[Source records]
——————
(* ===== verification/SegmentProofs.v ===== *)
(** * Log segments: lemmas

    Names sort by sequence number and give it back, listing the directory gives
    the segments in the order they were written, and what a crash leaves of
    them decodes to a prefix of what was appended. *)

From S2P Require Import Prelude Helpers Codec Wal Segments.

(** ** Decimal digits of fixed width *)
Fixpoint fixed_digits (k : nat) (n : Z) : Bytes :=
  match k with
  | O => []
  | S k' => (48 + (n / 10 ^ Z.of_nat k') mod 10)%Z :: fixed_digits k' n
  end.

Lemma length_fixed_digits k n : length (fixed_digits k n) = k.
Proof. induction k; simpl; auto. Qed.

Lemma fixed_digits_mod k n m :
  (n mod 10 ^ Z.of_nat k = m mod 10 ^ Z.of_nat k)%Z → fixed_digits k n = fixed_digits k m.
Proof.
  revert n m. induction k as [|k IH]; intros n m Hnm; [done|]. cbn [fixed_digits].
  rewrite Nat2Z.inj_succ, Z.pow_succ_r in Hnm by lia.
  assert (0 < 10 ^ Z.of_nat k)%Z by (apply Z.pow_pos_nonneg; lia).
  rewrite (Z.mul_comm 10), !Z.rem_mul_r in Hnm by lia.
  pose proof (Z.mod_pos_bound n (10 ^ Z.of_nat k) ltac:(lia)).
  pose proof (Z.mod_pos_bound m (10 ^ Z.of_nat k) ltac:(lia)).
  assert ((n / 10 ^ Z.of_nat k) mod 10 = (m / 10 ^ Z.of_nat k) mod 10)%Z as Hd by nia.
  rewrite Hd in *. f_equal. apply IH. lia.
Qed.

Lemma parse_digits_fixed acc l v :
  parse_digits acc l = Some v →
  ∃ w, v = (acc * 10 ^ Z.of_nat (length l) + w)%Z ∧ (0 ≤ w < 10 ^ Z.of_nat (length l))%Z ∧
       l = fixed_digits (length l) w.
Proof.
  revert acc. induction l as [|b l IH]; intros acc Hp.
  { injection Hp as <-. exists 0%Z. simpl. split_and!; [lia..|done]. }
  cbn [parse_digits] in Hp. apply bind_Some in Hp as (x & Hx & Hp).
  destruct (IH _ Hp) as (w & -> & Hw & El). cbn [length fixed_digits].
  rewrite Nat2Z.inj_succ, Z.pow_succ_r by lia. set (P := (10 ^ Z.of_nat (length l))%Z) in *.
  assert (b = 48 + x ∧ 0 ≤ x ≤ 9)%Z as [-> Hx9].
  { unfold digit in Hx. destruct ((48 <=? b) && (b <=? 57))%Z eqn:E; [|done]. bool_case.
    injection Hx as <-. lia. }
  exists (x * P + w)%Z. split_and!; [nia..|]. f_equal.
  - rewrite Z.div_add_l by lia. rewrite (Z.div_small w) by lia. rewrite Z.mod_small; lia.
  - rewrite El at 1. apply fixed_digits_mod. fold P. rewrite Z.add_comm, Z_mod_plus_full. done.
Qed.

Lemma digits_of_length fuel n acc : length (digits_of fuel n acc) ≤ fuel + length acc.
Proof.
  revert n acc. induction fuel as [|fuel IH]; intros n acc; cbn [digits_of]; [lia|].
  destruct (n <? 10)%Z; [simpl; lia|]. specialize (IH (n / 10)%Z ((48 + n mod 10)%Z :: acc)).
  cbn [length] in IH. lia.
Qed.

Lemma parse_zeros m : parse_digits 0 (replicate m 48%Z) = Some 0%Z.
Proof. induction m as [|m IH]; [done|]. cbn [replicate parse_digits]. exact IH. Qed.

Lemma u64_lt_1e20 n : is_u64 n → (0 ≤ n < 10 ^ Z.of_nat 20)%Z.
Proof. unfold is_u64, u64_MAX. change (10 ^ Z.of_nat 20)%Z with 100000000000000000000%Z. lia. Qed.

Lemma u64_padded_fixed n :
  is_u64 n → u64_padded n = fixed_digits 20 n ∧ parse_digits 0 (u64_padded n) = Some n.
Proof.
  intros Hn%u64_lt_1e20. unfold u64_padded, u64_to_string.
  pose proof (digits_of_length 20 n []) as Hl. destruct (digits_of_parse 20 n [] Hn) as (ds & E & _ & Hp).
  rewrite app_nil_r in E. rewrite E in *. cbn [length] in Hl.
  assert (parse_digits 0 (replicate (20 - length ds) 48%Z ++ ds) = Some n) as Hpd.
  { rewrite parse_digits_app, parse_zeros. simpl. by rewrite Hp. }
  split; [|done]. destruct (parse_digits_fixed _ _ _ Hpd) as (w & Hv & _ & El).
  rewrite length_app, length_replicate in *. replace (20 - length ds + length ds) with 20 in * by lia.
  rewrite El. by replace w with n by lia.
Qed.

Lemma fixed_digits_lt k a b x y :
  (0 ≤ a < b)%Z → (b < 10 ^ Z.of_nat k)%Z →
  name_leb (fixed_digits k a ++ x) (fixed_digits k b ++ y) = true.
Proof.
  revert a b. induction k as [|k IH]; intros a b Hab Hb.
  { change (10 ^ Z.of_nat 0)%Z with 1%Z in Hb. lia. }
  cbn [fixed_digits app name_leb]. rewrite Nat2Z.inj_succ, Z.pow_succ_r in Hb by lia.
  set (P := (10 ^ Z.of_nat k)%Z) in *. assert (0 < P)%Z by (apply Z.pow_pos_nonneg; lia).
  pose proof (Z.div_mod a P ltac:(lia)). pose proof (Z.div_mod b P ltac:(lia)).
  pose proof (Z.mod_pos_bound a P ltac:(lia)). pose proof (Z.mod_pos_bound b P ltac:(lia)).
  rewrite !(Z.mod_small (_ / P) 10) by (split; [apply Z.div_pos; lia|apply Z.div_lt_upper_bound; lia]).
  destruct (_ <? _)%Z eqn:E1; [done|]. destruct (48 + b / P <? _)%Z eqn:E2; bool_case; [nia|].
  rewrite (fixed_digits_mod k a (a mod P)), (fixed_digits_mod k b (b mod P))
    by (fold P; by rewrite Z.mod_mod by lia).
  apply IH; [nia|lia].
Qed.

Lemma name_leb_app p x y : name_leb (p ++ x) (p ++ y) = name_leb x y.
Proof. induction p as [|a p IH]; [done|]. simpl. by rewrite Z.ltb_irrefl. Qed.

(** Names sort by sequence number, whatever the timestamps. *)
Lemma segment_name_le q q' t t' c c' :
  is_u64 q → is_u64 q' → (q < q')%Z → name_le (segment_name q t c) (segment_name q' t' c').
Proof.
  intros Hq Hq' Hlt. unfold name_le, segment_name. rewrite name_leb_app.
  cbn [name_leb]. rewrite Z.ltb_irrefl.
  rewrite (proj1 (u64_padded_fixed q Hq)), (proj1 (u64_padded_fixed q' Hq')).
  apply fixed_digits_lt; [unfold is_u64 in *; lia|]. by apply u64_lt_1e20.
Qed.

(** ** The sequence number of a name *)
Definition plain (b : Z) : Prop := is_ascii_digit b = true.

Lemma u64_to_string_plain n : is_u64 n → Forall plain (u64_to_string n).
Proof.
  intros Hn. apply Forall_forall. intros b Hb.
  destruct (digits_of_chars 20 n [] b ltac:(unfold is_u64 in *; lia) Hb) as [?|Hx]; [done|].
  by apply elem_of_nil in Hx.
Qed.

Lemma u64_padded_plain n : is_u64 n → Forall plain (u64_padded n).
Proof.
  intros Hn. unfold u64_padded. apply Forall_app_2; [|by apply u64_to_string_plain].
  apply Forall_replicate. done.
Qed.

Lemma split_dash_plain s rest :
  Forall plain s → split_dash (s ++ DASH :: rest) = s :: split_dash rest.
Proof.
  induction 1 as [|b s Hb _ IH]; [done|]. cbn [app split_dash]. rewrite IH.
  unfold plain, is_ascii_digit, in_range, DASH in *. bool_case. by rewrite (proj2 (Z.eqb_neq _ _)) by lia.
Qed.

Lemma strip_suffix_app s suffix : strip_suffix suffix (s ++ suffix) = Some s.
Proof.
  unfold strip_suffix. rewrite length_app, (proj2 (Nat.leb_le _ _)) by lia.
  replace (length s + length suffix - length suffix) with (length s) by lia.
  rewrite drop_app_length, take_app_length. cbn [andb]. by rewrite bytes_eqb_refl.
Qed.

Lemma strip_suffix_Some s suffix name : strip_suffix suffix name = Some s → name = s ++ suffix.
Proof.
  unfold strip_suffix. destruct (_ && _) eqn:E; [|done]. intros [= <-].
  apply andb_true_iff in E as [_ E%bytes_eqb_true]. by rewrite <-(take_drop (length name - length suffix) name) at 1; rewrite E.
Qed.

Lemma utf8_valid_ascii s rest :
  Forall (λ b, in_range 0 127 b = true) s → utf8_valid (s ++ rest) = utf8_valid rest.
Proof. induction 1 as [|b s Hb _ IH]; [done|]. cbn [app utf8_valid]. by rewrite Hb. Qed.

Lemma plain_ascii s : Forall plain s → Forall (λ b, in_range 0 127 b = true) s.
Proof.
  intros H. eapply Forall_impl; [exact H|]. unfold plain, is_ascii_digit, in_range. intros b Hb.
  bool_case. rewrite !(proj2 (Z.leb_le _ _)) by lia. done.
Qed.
——————
▸ **How to complete this task**
Would you retype the lines above from the one with "rewrite El. by replace w with n by lia." down to the one with "revert a b.", word for word, both ends included and no other lines?

▸ **Result of the task**
  rewrite El. by replace w with n by lia.
Qed.

Lemma fixed_digits_lt k a b x y :
  (0 ≤ a < b)%Z → (b < 10 ^ Z.of_nat k)%Z →
  name_leb (fixed_digits k a ++ x) (fixed_digits k b ++ y) = true.
Proof.
  revert a b. induction k as [|k IH]; intros a b Hab Hb.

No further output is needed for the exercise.